Fall is a lovely time to gather the bounty of the earth and gives you an excuse to go rambling in nature. If you have a bunch of beach roses with bright red hips or dog roses that are growing in your area, then you have the makings for rose hip jelly!
Large, flat-bottomed kettles (6 to 8 quart)
Half-pint or pint jars and new, 2-piece lids (sterilize these in your water bath canner by boiling for 10 minutes) along with a funnel (also sterile). Never reuse jar lids, and discard any rusted or bent screw bands.
A jelly bag and stand OR cheesecloth or muslin and a colander
4 pounds ripe rose hips (1 pound of hips will produce about 1 cup of juice)
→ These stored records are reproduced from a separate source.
(* ===== verification/BufferFacts.v ===== *)
(** * Correctness of the transfer tensor buffer

    Writing fields into a slot and reading them back through the manifest, and the
    isolation of a slot from the rest of the pool. *)

From S2P Require Import Prelude PyJson Codec CodecFacts.
From S2P Require Import Buddy Buffer.
Local Open Scope string_scope.
Local Open Scope Z_scope.

#[local] Arguments manifest_entry : simpl never.

(** ** Byte ranges *)

Lemma string_of_bytes_of s : string_of (bytes_of s) = s.
Proof. apply String.string_of_list_ascii_of_string. Qed.

Lemma length_bytes_of s : length (bytes_of s) = String.length s.
Proof. induction s as [|c s IH]; simpl; [done|]. by rewrite IH. Qed.

(** [bs] written at [i]. *)
Definition put (i : nat) (bs l : list byte) : list byte :=
  (take i l ++ bs ++ drop (i + length bs) l)%list.

Lemma length_put i bs l : (i + length bs ≤ length l)%nat → length (put i bs l) = length l.
Proof. intros. unfold put. rewrite !length_app, length_take, length_drop. lia. Qed.

Lemma put_outside i bs l x :
  (i + length bs ≤ length l)%nat → (x < i ∨ i + length bs ≤ x)%nat → put i bs l !! x = l !! x.
Proof.
  intros Hl Hx. unfold put. destruct (decide (x < i)%nat) as [Hlt|Hge].
  - rewrite lookup_app_l by (rewrite length_take; lia). by rewrite lookup_take_lt by lia.
  - rewrite lookup_app_r, length_take by (rewrite length_take; lia).
    rewrite lookup_app_r by lia. rewrite lookup_drop. f_equal. lia.
Qed.

Lemma put_inside i bs l :
  (i + length bs ≤ length l)%nat → take (length bs) (drop i (put i bs l)) = bs.
Proof.
  intros Hl. unfold put. rewrite drop_app_length' by (rewrite length_take; lia).
  by rewrite take_app_length.
Qed.

Lemma slice_bound_in (n : nat) (x : Z) : 0 ≤ x ≤ n → slice_bound n x = Z.to_nat x.
Proof. intros. unfold slice_bound. rewrite (proj2 (Z.ltb_ge x 0)) by lia. lia. Qed.

Lemma py_slice_in {A} (l : list A) a n :
  0 ≤ a → 0 ≤ n → a + n ≤ length l →
  py_slice l a (a + n) = take (Z.to_nat n) (drop (Z.to_nat a) l).
Proof. intros. unfold py_slice. rewrite !slice_bound_in by lia. f_equal. lia. Qed.

Lemma write_slice_in l a src :
  0 ≤ a → a + length src ≤ length l →
  write_slice l a (a + length src) src = Ok (put (Z.to_nat a) src l).
Proof.
  intros. unfold write_slice. rewrite !slice_bound_in by lia.
  rewrite bool_decide_true by lia. unfold put. do 4 f_equal. lia.
Qed.

Lemma align512_spec x : x ≤ align512 x ∧ (512 | align512 x) ∧ align512 x < x + 512.
Proof.
  unfold align512. change (Z.lnot 511) with (- 2 ^ 9).
  assert (Z.land (x + 511) (- 2 ^ 9) = (x + 511) / 512 * 512) as ->.
  { change 512 with (2 ^ 9). rewrite <-Z.shiftl_mul_pow2, <-Z.shiftr_div_pow2 by lia.
    apply Z.bits_inj'. intros i Hi. rewrite Z.land_spec, Z.shiftl_spec by done.
    replace (- 2 ^ 9) with (Z.lnot (Z.ones 9)) by done. rewrite Z.lnot_spec by done.
    destruct (decide (i < 9)).
    - rewrite Z.ones_spec_low by lia. simpl. rewrite andb_false_r.
      by rewrite Z.testbit_neg_r by lia.
    - rewrite Z.ones_spec_high by lia. simpl. rewrite andb_true_r, Z.shiftr_spec by lia.
      f_equal. lia. }
  pose proof (Z.div_mod (x + 511) 512). pose proof (Z.mod_pos_bound (x + 511) 512).
  split_and!; [lia|by exists ((x + 511) / 512)|lia].
Qed.

(** ** One tensor *)

(** A slot inside the pool, at an offset that suits every element size. *)
Definition slot_ok (h : SlotHandle) (s : TransferTensorBuffer) : Prop :=
  0 ≤ slot_offset h ∧ 0 ≤ slot_size h ∧ slot_offset h + slot_size h ≤ length (pool s) ∧
  (8 | slot_offset h).

(** Bytes [a, b) of slot [h] are also at [a, b) of slot [h2], possibly in another
    buffer. *)
Definition copied (a b : Z) (h : SlotHandle) (s : TransferTensorBuffer)
    (h2 : SlotHandle) (s2 : TransferTensorBuffer) : Prop :=
  ∀ x, a ≤ x < b →
    pool s !! Z.to_nat (slot_offset h + x) = pool s2 !! Z.to_nat (slot_offset h2 + x).

Lemma copied_sub a b a' b' h s h2 s2 :
  copied a b h s h2 s2 → a ≤ a' → b' ≤ b → copied a' b' h s h2 s2.
Proof. intros H Ha Hb x Hx. apply H. lia. Qed.

Lemma copied_trans a b h1 s1 h2 s2 h3 s3 :
  copied a b h1 s1 h2 s2 → copied a b h2 s2 h3 s3 → copied a b h1 s1 h3 s3.
Proof. intros H1 H2 x Hx. by rewrite H1, H2. Qed.

Lemma copied_slice a n h s h2 s2 :
  0 ≤ slot_offset h → 0 ≤ slot_offset h2 → 0 ≤ a → copied a (a + n) h s h2 s2 →
  take (Z.to_nat n) (drop (Z.to_nat (slot_offset h + a)) (pool s)) =
  take (Z.to_nat n) (drop (Z.to_nat (slot_offset h2 + a)) (pool s2)).
Proof.
  intros Hh Hh2 Ha H. apply list_eq. intros x. destruct (decide (x < Z.to_nat n)%nat).
  - rewrite !lookup_take_lt, !lookup_drop by done. specialize (H (a + x)).
    replace (Z.to_nat (slot_offset h + a) + x)%nat with (Z.to_nat (slot_offset h + (a + x))) by lia.
    replace (Z.to_nat (slot_offset h2 + a) + x)%nat with (Z.to_nat (slot_offset h2 + (a + x))) by lia.
    apply H. lia.
  - by rewrite !lookup_take_ge by lia.
Qed.

(** A tensor the buffer can hold and give back. *)
Definition storable (t : tensor) : Prop := tensor_wf t ∧ t_dtype t ∈ supported_dtypes.
Definition item_storable (x : item) : Prop :=
  match x with ITensor t => storable t | _ => True end.
Definition field_storable (v : field) : Prop :=
  match v with FTensor t => storable t | FList l => Forall item_storable l | _ => True end.

Lemma supported_size d : d ∈ supported_dtypes → (element_size d | 8) ∧ 0 < element_size d.
Proof.
  intros H. assert (Forall (λ d, (element_size d | 8) ∧ 0 < element_size d) supported_dtypes) as HF.
  { repeat constructor; try lia; simpl;
      first [by exists 1|by exists 2|by exists 4|by exists 8]. }
  rewrite Forall_forall in HF. by apply HF.
Qed.

Lemma supported_name d : d ∈ supported_dtypes → str_to_dtype (dtype_name d) = Ok d.
Proof.
  intros H. assert (Forall (λ d, str_to_dtype (dtype_name d) = Ok d) supported_dtypes) as HF
    by repeat constructor.
  rewrite Forall_forall in HF. by apply HF.
Qed.

Lemma nbytes_nonneg t : tensor_wf t → 0 ≤ nbytes t.
Proof. intros (_ & _ & <-). lia. Qed.

(** What a successful [write_tensor] does. *)
Lemma write_tensor_Ok h t off s n s' :
  slot_ok h s → tensor_wf t → 0 ≤ off → write_tensor h t off s = (Ok n, s') →
  n = nbytes t ∧ off + nbytes t ≤ slot_size h ∧
  s' = set_pool (put (Z.to_nat (slot_offset h + off)) (bytes_of (t_data t)) (pool s)) s.
Proof.
  intros (H1 & H2 & H3 & _) Hwf Hoff. pose proof (nbytes_nonneg t Hwf) as Hn.
  destruct Hwf as (_ & _ & Hlen). unfold write_tensor.
  destruct (slot_size h <? off + nbytes t) eqn:E; [done|]. bool_to_prop.
  destruct (viewable_as_bytes t); simpl; [|done].
  unfold mbind at 1, M_bind at 1, gets, lift_res, mbind, M_bind, modify, mret, M_ret. simpl.
  rewrite <-Hlen, <-length_bytes_of. rewrite write_slice_in by (rewrite ?length_bytes_of; lia).
  simpl. intros [= <- <-]. rewrite length_bytes_of. split_and!; [done|lia|done].
Qed.

(** A tensor found at its place is read back. *)
Lemma read_tensor_back h t off s :
  slot_ok h s → storable t → 0 ≤ off → (8 | off) → off + nbytes t ≤ slot_size h →
  take (Z.to_nat (nbytes t)) (drop (Z.to_nat (slot_offset h + off)) (pool s)) =
    bytes_of (t_data t) →
  read_tensor h (t_shape t) (t_dtype t) off s = Ok t.
Proof.
  intros (H1 & H2 & H3 & H4) [Hwf Hd] Hoff Hdiv Hle Hbytes.
  pose proof (nbytes_nonneg t Hwf) as Hn. destruct Hwf as (Hsh & Hel & Hlen).
  destruct (supported_size _ Hd) as [He _]. unfold read_tensor. fold (nbytes t).
  rewrite py_slice_in, Hbytes by lia. rewrite slice_bound_in by lia.
  rewrite Z2Nat.id by lia.
  rewrite (proj2 (Z.mod_divide (slot_offset h + off) (element_size (t_dtype t)) ltac:(lia))).
  2:{ etrans; [exact He|]. by apply Z.divide_add_r. }
  rewrite length_bytes_of, Hlen. unfold nbytes. rewrite Z_mod_mult, Z_div_mult by lia. simpl.
  rewrite reshape_id by done. simpl. rewrite string_of_bytes_of. by destruct t.
Qed.

Lemma read_entry_back h t off i s :
  slot_ok h s → storable t → 0 ≤ off → (8 | off) → off + nbytes t ≤ slot_size h →
  take (Z.to_nat (nbytes t)) (drop (Z.to_nat (slot_offset h + off)) (pool s)) =
    bytes_of (t_data t) →
  ∃ d, manifest_entry off t i = JObj d ∧ read_entry h d s = Ok t ∧
    dget "list_index" d = JInt <$> i.
Proof.
  intros. eexists. split; [reflexivity|]. split; [|by destruct i].
  unfold read_entry.
  assert (∀ (d : dict Json), dget "shape" ([("offset", JInt off);
    ("shape", JList (JInt <$> t_shape t)); ("dtype", JStr (dtype_name (t_dtype t)))] ++ d)%list =
    Some (JList (JInt <$> t_shape t))) as -> by done.
  rewrite (res_mapM_map as_int JInt id) by done. cbn [mbind res_bind].
  rewrite list_fmap_id. unfold req_str, req_int. simpl.
  destruct H0. rewrite supported_name by done. simpl. by apply read_tensor_back.
Qed.
(* ===== verification/Fields.v ===== *)
(** * Requests across roles: extracting and rebuilding the fields of a request

    Models the data of a request ([Req] of [pipelines_core/schedule_batch.py]: its
    dataclass fields, attribute delegation to its sampling parameters, [validate]) and
    the part of [disaggregation/scheduler_mixin.py] that moves it from one role to the
    next: [extract_transfer_fields] splits a request into tensors and JSON scalars,
    [_build_disagg_req] rebuilds one, and the broadcast packing carries the tensors to
    the other ranks of a role.

    The sampling parameters of the sender may be of any subclass, so the attributes of a
    fresh [SamplingParams()] and its dataclass defaults are parameters, as are
    [tensor.tolist()] and the exported state of a trace context. *)

From S2P Require Import Prelude PyJson Codec PyValue.
Local Open Scope string_scope.
Local Open Scope Z_scope.

(** ** The dataclass fields of [Req] *)

(** [f.default] and [f.default_factory()]; [None] is [dataclasses.MISSING]. *)
Record FieldInfo := mk_field {
  f_name : string;
  f_default : option Json;
  f_factory : option pyval;
}.

Definition by_default (name : string) (d : Json) : FieldInfo := mk_field name (Some d) None.
Definition by_factory (name : string) (v : pyval) : FieldInfo := mk_field name None (Some v).

Definition REQ_FIELDS : list FieldInfo :=
  [by_default "sampling_params" JNull;
   by_default "generator" JNull;
   by_factory "image_embeds" (PList []);
   by_default "original_condition_image_size" JNull;
   by_default "condition_image" JNull;
   by_default "vae_image" JNull;
   by_default "pixel_values" JNull;
   by_default "preprocessed_image" JNull;
   by_default "output_file_ext" JNull;
   by_factory "prompt_embeds" (PList []);
   by_default "negative_prompt_embeds" JNull;
   by_default "prompt_attention_mask" JNull;
   by_default "negative_attention_mask" JNull;
   by_default "prompt_embeds_mask" JNull;
   by_default "negative_prompt_embeds_mask" JNull;
   by_default "prompt_seq_lens" JNull;
   by_default "negative_prompt_seq_lens" JNull;
   by_default "clip_embedding_pos" JNull;
   by_default "clip_embedding_neg" JNull;
   by_factory "pooled_embeds" (PList []);
   by_factory "neg_pooled_embeds" (PList []);
   by_default "max_sequence_length" JNull;
   by_default "prompt_template" JNull;
   by_default "do_classifier_free_guidance" (JBool false);
   by_default "seeds" JNull;
   by_default "is_prompt_processed" (JBool false);
   by_factory "audio_prompt_embeds" (PList []);
   by_factory "negative_audio_prompt_embeds" (PList []);
   by_default "latents" JNull;
   by_default "y" JNull;
   by_default "latent_ids" JNull;
   by_default "audio_latents" JNull;
   by_default "audio_noise" JNull;
   by_default "raw_audio_latent_shape" JNull;
   by_default "did_sp_shard_audio_latents" (JBool false);
   by_default "sp_audio_start_frame" (JInt 0);
   by_default "sp_audio_orig_num_frames" (JInt 0);
   by_default "generate_audio" (JBool true);
   by_default "raw_latent_shape" JNull;
   by_default "did_sp_shard_latents" (JBool false);
   by_default "sp_video_start_frame" (JInt 0);
   by_default "noise_pred" JNull;
   by_default "image_latent" JNull;
   by_default "condition_image_latent_ids" JNull;
   by_default "vae_image_sizes" JNull;
   by_default "height_latents" JNull;
   by_default "width_latents" JNull;
   by_default "timesteps" JNull;
   by_default "paired_timesteps" JNull;
   by_default "timestep" JNull;
   by_default "step_index" JNull;
   by_default "scheduler" JNull;
   by_default "eta" (JInt 0);
   by_default "sigmas" JNull;
   by_default "n_tokens" JNull;
   by_factory "extra_step_kwargs" (PDict []);
   by_factory "modules" (PDict []);
   by_default "trajectory_timesteps" JNull;
   by_default "trajectory_latents" JNull;
   by_default "rollout_trajectory_data" JNull;
   by_default "trajectory_audio_latents" JNull;
   by_factory "extra" (PDict []);
   by_default "is_warmup" (JBool false);
   by_default "STA_param" JNull;
   by_default "is_cfg_negative" (JBool false);
   by_default "mask_search_final_result_pos" JNull;
   by_default "mask_search_final_result_neg" JNull;
   by_default "VSA_sparsity" (JInt 0);
   by_default "metrics" JNull;
   by_factory "trace_ctx" (PObject "TraceNullContext");
   by_default "output" JNull;
   by_default "audio" JNull;
   by_default "audio_sample_rate" JNull].

(** The attributes of a request but [sampling_params], in the order they were set, and
    [sampling_params]: a [PDict] is a [SamplingParams] object with its fields. *)
Record Req := mk_req {
  attrs : dict pyval;
  sampling_params : pyval;
}.

Definition is_req_field (name : string) : bool :=
  bool_decide (name ∈ f_name <$> REQ_FIELDS).

(** [hasattr(sampling_params, name)] and [getattr]. *)
Definition sp_getattr (r : Req) (name : string) : option pyval :=
  match sampling_params r with PDict d => dget name d | _ => None end.

(** [Req.__getattr__] *)
Definition req_getattr (r : Req) (name : string) : option pyval :=
  match dget name (attrs r) with
  | Some v => Some v
  | None => sp_getattr r name
  end.
Definition getattr_or_None (r : Req) (name : string) : pyval := default PNone (req_getattr r name).
Definition req_attr (r : Req) (name : string) : res pyval :=
  match req_getattr r name with Some v => Ok v | None => Raise AttributeError end.

Definition set_attr (name : string) (v : pyval) (r : Req) : Req :=
  mk_req (dset name v (attrs r)) (sampling_params r).

(** [Req.__setattr__] where [sampling_params] is set. *)
Definition req_setattr (name : string) (v : pyval) (r : Req) : Req :=
  if bool_decide (name = "sampling_params") then mk_req (attrs r) v
  else if is_req_field name then set_attr name v r
  else
    match sampling_params r with
    | PDict d =>
        if dmem name d then mk_req (attrs r) (PDict (dset name v d)) else set_attr name v r
    | _ => set_attr name v r
    end.

Definition set_attrs (l : dict pyval) (r : Req) : Req :=
  foldl (λ r kv, req_setattr kv.1 kv.2 r) r l.

(** [cfg_scale > 1.0] *)
Definition above_one (v : pyval) : res bool :=
  match v with
  | PJson j => match json_num j with Some z => Ok (1 <? z) | None => Raise TypeError end
  | _ => Raise TypeError
  end.

(** [Req.validate] *)
Definition validate (r : Req) : res Req :=
  true_cfg ← req_attr r "true_cfg_scale";
  scale ← (if is_none true_cfg then req_attr r "guidance_scale" else Ok true_cfg);
  cfg ← above_one scale;
  r ← (if cfg : bool then
         neg ← req_attr r "negative_prompt";
         Ok (if is_none neg then r
             else req_setattr "do_classifier_free_guidance" (PJson (JBool true)) r)
       else Ok r);
  embeds ← req_attr r "negative_prompt_embeds";
  let r := if is_none embeds then req_setattr "negative_prompt_embeds" (PList []) r else r in
  g2 ← req_attr r "guidance_scale_2";
  r ← (if is_none g2 then
         guidance ← req_attr r "guidance_scale"; Ok (req_setattr "guidance_scale_2" guidance r)
       else Ok r);
  _ ← req_attr r "request_id";
  Ok (req_setattr "metrics" (PObject "RequestMetrics") r).

(** ** Extraction *)

Definition EXCLUDE_FIELDS : list string :=
  ["sampling_params"; "generator"; "modules"; "metrics"; "extra_step_kwargs"; "extra";
   "condition_image"; "vae_image"; "pixel_values"; "preprocessed_image"; "image_embeds";
   "original_condition_image_size"; "vae_image_sizes"; "output"; "audio"; "audio_sample_rate";
   "trajectory_timesteps"; "trajectory_latents"; "trajectory_audio_latents"; "timestep";
   "step_index"; "scheduler"; "prompt_template"; "max_sequence_length"; "trace_ctx"].

Definition SAMPLING_PARAMS_EXCLUDE_FIELDS : list string :=
  ["data_type"; "supported_resolutions"; "teacache_params"].

Definition is_tensor_like (v : pyval) : bool :=
  match v with PTensor _ | PList (PTensor _ :: _) => true | _ => false end.

Definition is_default (v : pyval) (f : FieldInfo) : bool :=
  match f_default f with
  | Some d => py_eq v d
  | None =>
      match f_factory f, v with
      | Some _, (PList [] | PDict [] | PJson (JList []) | PJson (JObj [])) => true
      | _, _ => false
      end
  end.

(** [extra.items()], for an [extra] that is true. *)
Definition dict_items (v : pyval) : res (dict pyval) :=
  match v with
  | PDict d => Ok d
  | PJson (JObj d) => Ok ((λ kv, (kv.1, PJson kv.2)) <$> d)
  | _ => Raise AttributeError
  end.

Fixpoint extract_extra_fields (extra : dict pyval) (sf : dict pyval) : dict pyval :=
  match extra with
  | [] => sf
  | (key, value) :: extra =>
      extract_extra_fields extra
        (if startswith key "_" then sf
         else match json_of value with
              | Ok _ => dset ("_extra_" +:+ key) value sf
              | Raise _ => sf
              end)
  end.

Section Extract.
Context (tolist : tensor → Json).
Context (base_sp_defaults : dict Json).
(** [Some] for a context with tracing on, with what [__getstate__] gives. *)
Context (trace_getstate : pyval → option (res (dict pyval))).

Definition to_json_item (v : pyval) : pyval :=
  match v with PTensor t => PJson (tolist t) | _ => v end.

Definition to_json_serializable (v : pyval) : pyval :=
  match v with
  | PTensor t => PJson (tolist t)
  | PList l | PTuple l => PList (to_json_item <$> l)
  | _ => v
  end.

Definition extract_field (r : Req) (st : dict pyval * dict pyval) (f : FieldInfo) :
    dict pyval * dict pyval :=
  if bool_decide (f_name f ∈ EXCLUDE_FIELDS) then st
  else
    let value := getattr_or_None r (f_name f) in
    if is_none value || is_default value f then st
    else if is_tensor_like value then (dset (f_name f) value st.1, st.2)
    else (st.1, dset (f_name f) (to_json_serializable value) st.2).

Definition extract_sp_field (sf : dict pyval) (nv : string * pyval) : dict pyval :=
  let '(name, value) := nv in
  if bool_decide (name ∈ SAMPLING_PARAMS_EXCLUDE_FIELDS) || dmem name sf || is_none value then sf
  else
    match dget name base_sp_defaults with
    | Some d => if py_eq value d then sf else dset name (to_json_serializable value) sf
    | None => dset name (to_json_serializable value) sf
    end.

(** [dataclasses.fields(sp)] raises unless [sp] is a dataclass. *)
Definition extract_sampling_params (sp : pyval) (sf : dict pyval) : res (dict pyval) :=
  match sp with
  | PNone => Ok sf
  | PDict d => Ok (foldl extract_sp_field sf d)
  | _ => Raise TypeError
  end.

Definition extract_seed (r : Req) (sf : dict pyval) : dict pyval :=
  if is_none (getattr_or_None r "generator") then sf
  else
    let seed := getattr_or_None r "seed" in
    if is_none seed then sf else dset "seed" (to_json_serializable seed) sf.

Definition extract_trace (r : Req) (sf : dict pyval) : dict pyval :=
  match trace_getstate (getattr_or_None r "trace_ctx") with
  | Some (Ok st) =>
      if py_truthy (default PNone (dget "tracing_enable" st))
      then dset "_trace_state" (PDict st) sf else sf
  | _ => sf
  end.

Definition extract_transfer_fields (r : Req) : res (dict pyval * dict pyval) :=
  let st := foldl (extract_field r) ([], []) REQ_FIELDS in
  let extra := getattr_or_None r "extra" in
  sf ← (if py_truthy extra then
          items ← dict_items extra; Ok (extract_extra_fields items st.2)
        else Ok st.2);
  sf ← extract_sampling_params (sampling_params r) sf;
  Ok (st.1, extract_trace r (extract_seed r sf)).
End Extract.

(** ** Rebuilding *)

(** [torch.Generator().manual_seed(n)] accepts the 64-bit range. *)
Definition manual_seed (n : Z) : res pyval :=
  if (- 2 ^ 63 <=? n) && (n <? 2 ^ 64) then Ok (PGenerator n) else Raise RuntimeError.

Definition generator_of_seed (seed : Json) : res (option pyval) :=
  match seed with
  | JNull => Ok None
  | JList l => gs ← res_mapM (λ j, n ← py_int j; manual_seed n) l; Ok (Some (PList gs))
  | j => n ← py_int j; g ← manual_seed n; Ok (Some g)
  end.

(** The fields with their defaults, in order. *)
Definition default_attrs : dict pyval :=
  omap (λ f, match f_default f, f_factory f with
             | Some d, _ => Some (f_name f, PJson d)
             | None, Some v => Some (f_name f, v)
             | None, None => None
             end) (filter (λ f, f_name f ≠ "sampling_params") REQ_FIELDS).

Definition extra_prefix : string := "_extra_".

(** [key[len("_extra_"):]] *)
Definition strip_extra (key : string) : string :=
  String.substring 7 (String.length key - 7) key.

Section Build.
Context (new_sampling_params : dict pyval).
Context (trace_setstate : dict Json → res pyval).

(** The scalars that are attributes, and those that go to [req.extra]. *)
Definition plain_scalars (sf : dict Json) : dict Json :=
  filter (λ kv, startswith kv.1 extra_prefix = false) (ddel "_trace_state" sf).
Definition plain_values (sf : dict Json) : dict pyval :=
  (λ kv, (kv.1, PJson kv.2)) <$> plain_scalars sf.
Definition extra_scalars (sf : dict Json) : dict pyval :=
  foldl (λ d kv, dset (strip_extra kv.1) (PJson kv.2) d) []
    (filter (λ kv, startswith kv.1 extra_prefix = true) (ddel "_trace_state" sf)).

Definition set_trace (state : Json) (r : Req) : res Req :=
  if json_truthy state then
    d ← as_dict state;
    Ok (if json_truthy (get_json d "tracing_enable") then
          match trace_setstate d with
          | Ok ctx => req_setattr "trace_ctx" ctx r
          | Raise _ => r
          end
        else r)
  else Ok r.

Definition build_disagg_req (sf : dict Json) (tensors : dict pyval) : res Req :=
  let r := mk_req default_attrs (PDict new_sampling_params) in
  let r := set_attr "extra" (PDict (extra_scalars sf)) r in
  let r := set_attrs (plain_values sf) r in
  let r := set_attrs tensors r in
  g ← generator_of_seed (get_json (plain_scalars sf) "seed");
  let r := from_option (λ v, req_setattr "generator" v r) r g in
  r ← set_trace (get_json sf "_trace_state") r;
  validate r.
End Build.

(** ** Carrying tensors to the other ranks *)

Definition LIST_MARKER_KEY : string := "__is_list__".

(** The tensors of a list under their index. *)
Fixpoint pack_list (i : Z) (l : list pyval) (sub : dict pyval) : dict pyval :=
  match l with
  | [] => sub
  | PTensor t :: l => pack_list (i + 1) l (dset (dumps_int i) (PTensor t) sub)
  | _ :: l => pack_list (i + 1) l sub
  end.

Fixpoint pack_tensor_fields (fs : dict pyval) (packed : dict pyval) : dict pyval :=
  match fs with
  | [] => packed
  | (key, PTensor t) :: fs => pack_tensor_fields fs (dset key (PTensor t) packed)
  | (key, PList l) :: fs =>
      pack_tensor_fields fs
        (dset key (PDict (pack_list 0 l [(LIST_MARKER_KEY, PJson (JBool true))])) packed)
  | _ :: fs => pack_tensor_fields fs packed
  end.
Definition pack_tensor_fields_for_broadcast (fs : dict pyval) : dict pyval :=
  pack_tensor_fields fs [].

(** [indexed.sort(key=lambda kv: kv[0])]: a stable sort. *)
Fixpoint sort_insert (kv : Z * pyval) (l : list (Z * pyval)) : list (Z * pyval) :=
  match l with
  | [] => [kv]
  | kv' :: l' => if fst kv <=? fst kv' then kv :: l else kv' :: sort_insert kv l'
  end.
Definition sort_by_index (l : list (Z * pyval)) : list (Z * pyval) := foldr sort_insert [] l.

Definition is_packed_list (d : dict pyval) : bool :=
  match dget LIST_MARKER_KEY d with Some (PJson (JBool true)) => true | _ => false end.

(** [(int(k), v)] *)
Definition indexed_entry (kv : string * pyval) : res (Z * pyval) :=
  i ← py_int (JStr kv.1); Ok (i, kv.2).

Definition unpack_value (v : pyval) : res pyval :=
  match v with
  | PDict d =>
      if is_packed_list d then
        indexed ← res_mapM indexed_entry (filter (λ kv, kv.1 ≠ LIST_MARKER_KEY) d);
        Ok (PList (snd <$> sort_by_index indexed))
      else Ok v
  | _ => Ok v
  end.

Fixpoint unpack_tensor_fields_from_broadcast (packed : dict pyval) : res (dict pyval) :=
  match packed with
  | [] => Ok []
  | (key, v) :: packed =>
      v ← unpack_value v;
      out ← unpack_tensor_fields_from_broadcast packed;
      Ok ((key, v) :: out)
  end.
5 cups sugar (or thereabouts)
½ cup store-bought lemon juice
1 envelope of powdered pectin
First, Extract the Rose Hip Juice
Chop off the stem and blossom remnant from the hips. Clean them in cool running water. Then cut the rose hips in half, or run them in batches through a food processor to roughly chop them. Don’t worry about the seeds or any of that – they’ll get strained out later.
In a large stockpot, add rose hips and add enough water to just cover them.
Bring water to a boil, then simmer for 15 minutes until they’re soft. Don’t overboil – this destroys pectin as well as vitamins and nutrients.
Mash them in the pan with a potato masher (be careful, they’re hot) or run them through a food processor until they’re roughly chopped.
Strain the pulp through a damp jelly bag, or put muslin in a colander over a large pot to catch the juice. Don’t squeeze the pulp because you want beautiful clear jewel-like jelly. (If you squeeze it, you get more juice, but it’s cloudy, and then you’re making jam!) Leave the pulp to drip overnight. Then strain the juice a second time to catch all the tiny, irritating hairs that reside in the rose hips.
Next, Add Juice and Sugar
Add enough water to bring the juice in the stockpot up to 4 cups. Use ¾ cup sugar for each cup of juice. Add lemon juice and pectin! Stir over low heat until the sugar dissolves.
Then bring to a boil, stirring constantly, and boil hard for 1 minute. You might wear an oven mitt while stirring to protect your hand. As the rose hip jelly thickens, stir often so it doesn’t scorch.
To check for doneness, dip a cool metal spoon into the boiling jelly and raise it above the kettle so it’s out of the steam. Turn the spoon sideways. At first, the jelly will drip off. The jelly is done when the syrup slides off the spoon, not in drops, but in a sheet.
Remove from heat and skim any foam from the surface.Pour the finished jelly carefully into the sterile jars, leaving a quarter to a half-inch of headspace in each one. Wipe the jar rims so they’re clean. Put on the ring and lid and tighten.Place the jars into a water bath in a large kettle with a perforated rack in the bottom of the pot for the jars to sit on. (If they sit directly on the bottom of the kettle, they might break.) Leave space between the jars so the water can move freely between them.
Make sure the jars are covered by at least one or two inches of water. Bring them to a boil, then keep them at a light boil for five minutes.
Shut off the burner and use a jar lifter to take the jars out of the water. Set them out of the way on a towel or wooden board and let them cool. If you hear the lids pop, congratulations, they’ve created a vacuum seal that keeps out food poisoning! Leave them alone for 12 hours before moving them.
Once they’ve cooled, write the date and year they were canned on your lid. They’re best if used within a year of being canned.
Before opening, press on the lid with your finger. It should stay depressed. If you’re able to pop the lid up and down with your finger, that means the vacuum seal is broken and the contents might be unsafe. You should throw out the jelly inside the jar.